◆ Task description: Print, exactly as they appear in the listing below, the lines from the line with "email : JsVal;" to the line with "foldl (λ m e, <[Enrollment.student_id", with both end lines kept.

========

(** DELETE /api/courses/:id/unenroll *)
Definition unenroll (id : Id) : Req → Handler unit :=
  route [requireAuth; requireRole [student]] "Failed to unenroll"
    (λ u s,
       Some (Json (),
             with_enrollments
               (delete_where (λ e, Enrollment.student_id e = su_id u
                                   ∧ Enrollment.course_id e = id)
                             (enrollments s))
               s)).

(** A course row with the properties the listing routes attach to it; a
    property that a route does not attach is [None]. *)
Record Listed := mkListed {
  row : Course.t;
  teacher_of : option (option (JsVal * JsVal));  (* first_name, last_name *)
  is_enrolled : option bool;
  enrollment_count : option nat;
  assignment_count : option nat }.

(** [course.teacher]: the names on the user row of the course's teacher. *)
Definition teacher_names (s : Store) (c : Course.t) : option (JsVal * JsVal) :=
  (λ r, (User.first_name r, User.last_name r))
    <$> single (filter (λ r, User.id r = Course.teacher_id c) (users s)).

(** [enrollments ? enrollments.length : 0] *)
Definition count_enrollments (s : Store) (c : Course.t) : nat :=
  length (filter (λ e, Enrollment.course_id e = Course.id c) (enrollments s)).

(** [assignments ? assignments.length : 0] *)
Definition count_assignments (s : Store) (c : Course.t) : nat :=
  length (filter (λ a, Assignment.course_id a = Course.id c) (assignments s)).

(** GET /api/courses *)
Definition list_courses : Req → Handler (list Listed) :=
  route [requireAuth] "Failed to load courses"
    (λ u s,
       if decide (su_role u = student) then
         let enrollments :=
           filter (λ e, Enrollment.student_id e = su_id u) (enrollments s) in
         if decide (enrollments = []) then Some (Json [], s)
         else
           let courseIds := Enrollment.course_id <$> enrollments in
           let courses :=
             filter (λ c, Course.id c ∈ courseIds
                          ∧ Course.is_active c = JBool true) (courses s) in
           Some (Json ((λ c, mkListed c (Some (teacher_names s c)) None None
                                      (Some (count_assignments s c)))
                         <$> courses), s)
       else if decide (su_role u = teacher) then
         let courses :=
           merge_sort Course.by_created_at_desc
             (filter (λ c, Course.teacher_id c = su_id u) (courses s)) in
         Some (Json ((λ c, mkListed c None None
                                    (Some (count_enrollments s c))
                                    (Some (count_assignments s c)))
                       <$> courses), s)
       else
         let courses := merge_sort Course.by_created_at_desc (courses s) in
         Some (Json ((λ c, mkListed c (Some (teacher_names s c)) None
                                    (Some (count_enrollments s c)) None)
                       <$> courses), s)).

(** GET /api/courses/available *)
Definition available : Req → Handler (list Listed) :=
  route [requireAuth; requireRole [student]] "Failed to load courses"
    (λ u s,
       let courses :=
         merge_sort Course.by_created_at_desc
           (filter (λ c, Course.is_active c = JBool true) (courses s)) in
       let enrolledIds :=
         Enrollment.course_id
           <$> filter (λ e, Enrollment.student_id e = su_id u)
                      (enrollments s) in
       Some (Json ((λ c, mkListed c (Some (teacher_names s c))
                                  (Some (bool_decide (Course.id c ∈ enrolledIds)))
                                  (Some (count_enrollments s c)) None)
                     <$> courses), s)).

(** A row of the list of enrolled students. *)
Record Enrolled := mkEnrolled {
  student_id : Id;
  first_name : JsVal;
  last_name : JsVal;
  email : JsVal;
  enrolled_at : option Time }.

(** GET /api/courses/:id/students *)
Definition students (id : Id) : Req → Handler (list Enrolled) :=
  route [requireAuth; requireRole [teacher; master_teacher]]
        "Failed to load students"
    (λ u s,
       if not_your_course id u s then Some (Fail 403 "Not your course", s)
       else
         let enrollments :=
           filter (λ e, Enrollment.course_id e = id) (enrollments s) in
         if decide (enrollments = []) then Some (Json [], s)
         else
           let studentIds := Enrollment.student_id <$> enrollments in
           let students :=
             filter (λ r, User.id r ∈ studentIds) (users s) in
           let enrollMap : gmap Id Time :=
             foldl (λ m e, <[Enrollment.student_id e
                               := Enrollment.enrolled_at e]> m) ∅ enrollments in
           Some (Json ((λ r, mkEnrolled (User.id r) (User.first_name r)
                                        (User.last_name r) (User.email r)
                                        (enrollMap !! User.id r))
                         <$> students), s)).

End Courses.

(** ** routes/assignments.js *)

Module Assignments.

Definition verifyTeacherOwns (courseId userId : Id) (s : Store) : bool :=
  match single (filter (λ c, Course.id c = courseId) (courses s)) with
  | Some course => bool_decide (Course.teacher_id course = userId)
  | None => false
  end.

Definition verifyEnrolled (courseId studentId : Id) (s : Store) : bool :=
  match single (filter (λ e, Enrollment.course_id e = courseId
                             ∧ Enrollment.student_id e = studentId)
                       (enrollments s)) with
  | Some _ => true
  | None => false
  end.

(** [if (role === 'teacher') { if (!owns) return 403 }] *)
Definition not_your_course (courseId : Id) (u : SessionUser) (s : Store)
  : bool :=
  if decide (su_role u = teacher)
  then negb (verifyTeacherOwns courseId (su_id u) s)
  else false.

(** POST /api/assignments.  [course_id] is [None] when the body has no
    (truthy) course id. *)
Definition create (course_id : option Id)
    (title description due_date max_points : JsVal)
  : Req → Handler Assignment.t :=
  route [requireAuth; requireRole [teacher; master_teacher]; requireApproved]
        "Failed to create assignment"
    (λ u s,
       match course_id with
       | Some cid =>
           if negb (truthy title)
           then Some (Fail 400 "Course and title are required", s)
           else if not_your_course cid u s
           then Some (Fail 403 "Not your course", s)
           else
             let assignment :=
               Assignment.mk (next_id s) cid title
                             (js_or description (JStr ""))
                             (js_or due_date JNull)
                             (js_or max_points (JNum 100)) in
             Some (Json assignment,
                   bump (with_assignments (assignments s ++ [assignment]) s))
       | None => Some (Fail 400 "Course and title are required", s)
       end).

(** PUT /api/assignments/:id *)
Definition update (id : Id) (title description due_date max_points : JsVal)
  : Req → Handler Assignment.t :=
  route [requireAuth; requireRole [teacher; master_teacher]]
        "Failed to update assignment"
    (λ u s,
       match single (filter (λ a, Assignment.id a = id) (assignments s)) with
       | None => Some (Fail 404 "Assignment not found", s)
       | Some assignment =>
           if not_your_course (Assignment.course_id assignment) u s
           then Some (Fail 403 "Not your course", s)
           else
             let updates :=
               Assignment.mk_updates (defined title) (defined description)
                                     (defined due_date) (defined max_points) in
             '(data, rows) ← update_single (λ a, Assignment.id a = id)
                                           (Assignment.update updates)
                                           (assignments s);
             Some (Json data, with_assignments rows s)
       end).

(** DELETE /api/assignments/:id *)
Definition delete (id : Id) : Req → Handler unit :=
  route [requireAuth; requireRole [teacher; master_teacher]]
        "Failed to delete assignment"
    (λ u s,
       match single (filter (λ a, Assignment.id a = id) (assignments s)) with
       | None => Some (Fail 404 "Assignment not found", s)
       | Some assignment =>
           if not_your_course (Assignment.course_id assignment) u s
           then Some (Fail 403 "Not your course", s)
           else
             Some (Json (),
                   with_assignments
                     (delete_where (λ a, Assignment.id a = id) (assignments s))
                     s)
       end).
(** Modelled from the spec: the numbers of constants.js, which is not among
    the sources.  [PADDING] and [INITIAL_ORIGIN_SCALE] are those of the
    comments of [layoutInternal_] and of the specification (10px, 60%); the
    five timing constants are sample values, which layout and bounded
    deactivation do not read. *)
Definition scenario_numbers : Numbers float :=
  {| FG_TRANSFORM_DELAY_MS := 80%float;
     OPACITY_DURATION_DIVISOR := 3%float;
     ACTIVE_OPACITY_DURATION_MS := 110%float;
     UNBOUNDED_TRANSFORM_DURATION_MS := 200%float;
     MIN_OPACITY_DURATION_MS := 200%float;
     PADDING := 10%float;
     INITIAL_ORIGIN_SCALE := sixty_percent |}.

(** A supporting, bounded environment whose surface measures
    [w] by [h] and sits at the origin of the page. *)
Definition bounded_env (w h : float) : Env :=
  {| browserSupportsCssVars := true;
     isUnbounded := false;
     isSurfaceActive := true;
     computeBoundingRect :=
       {| rect_left := 0%float; rect_top := 0%float; width := w; height := h |};
     getWindowPageOffset := {| x := 0%float; y := 0%float |};
     Date_now := 0%float |}.

(** An event of the given type at the page position (10, 10). *)
Definition event_at_10_10 (t : string) : Event :=
  {| type := t; pageX := 10%float; pageY := 10%float |}.

(** Modelled from the spec: [getNormalizedEventCoords] of util.js, which is
    not among the sources.  The specification calls its result the point of
    interaction; here it is the page position of the event relative to the
    surface, whose corner is at the viewport offset plus [left] and [top]. *)
Definition page_coords (e : Event) (pageOffset : Point) (clientRect : ClientRect)
    : Point :=
  {| x := (pageX e - (x pageOffset + rect_left clientRect))%float;
     y := (pageY e - (y pageOffset + rect_top clientRect))%float |}.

========

◆ Task response:
  email : JsVal;
  enrolled_at : option Time }.

(** GET /api/courses/:id/students *)
Definition students (id : Id) : Req → Handler (list Enrolled) :=
  route [requireAuth; requireRole [teacher; master_teacher]]
        "Failed to load students"
    (λ u s,
       if not_your_course id u s then Some (Fail 403 "Not your course", s)
       else
         let enrollments :=
           filter (λ e, Enrollment.course_id e = id) (enrollments s) in
         if decide (enrollments = []) then Some (Json [], s)
         else
           let studentIds := Enrollment.student_id <$> enrollments in
           let students :=
             filter (λ r, User.id r ∈ studentIds) (users s) in
           let enrollMap : gmap Id Time :=
             foldl (λ m e, <[Enrollment.student_id e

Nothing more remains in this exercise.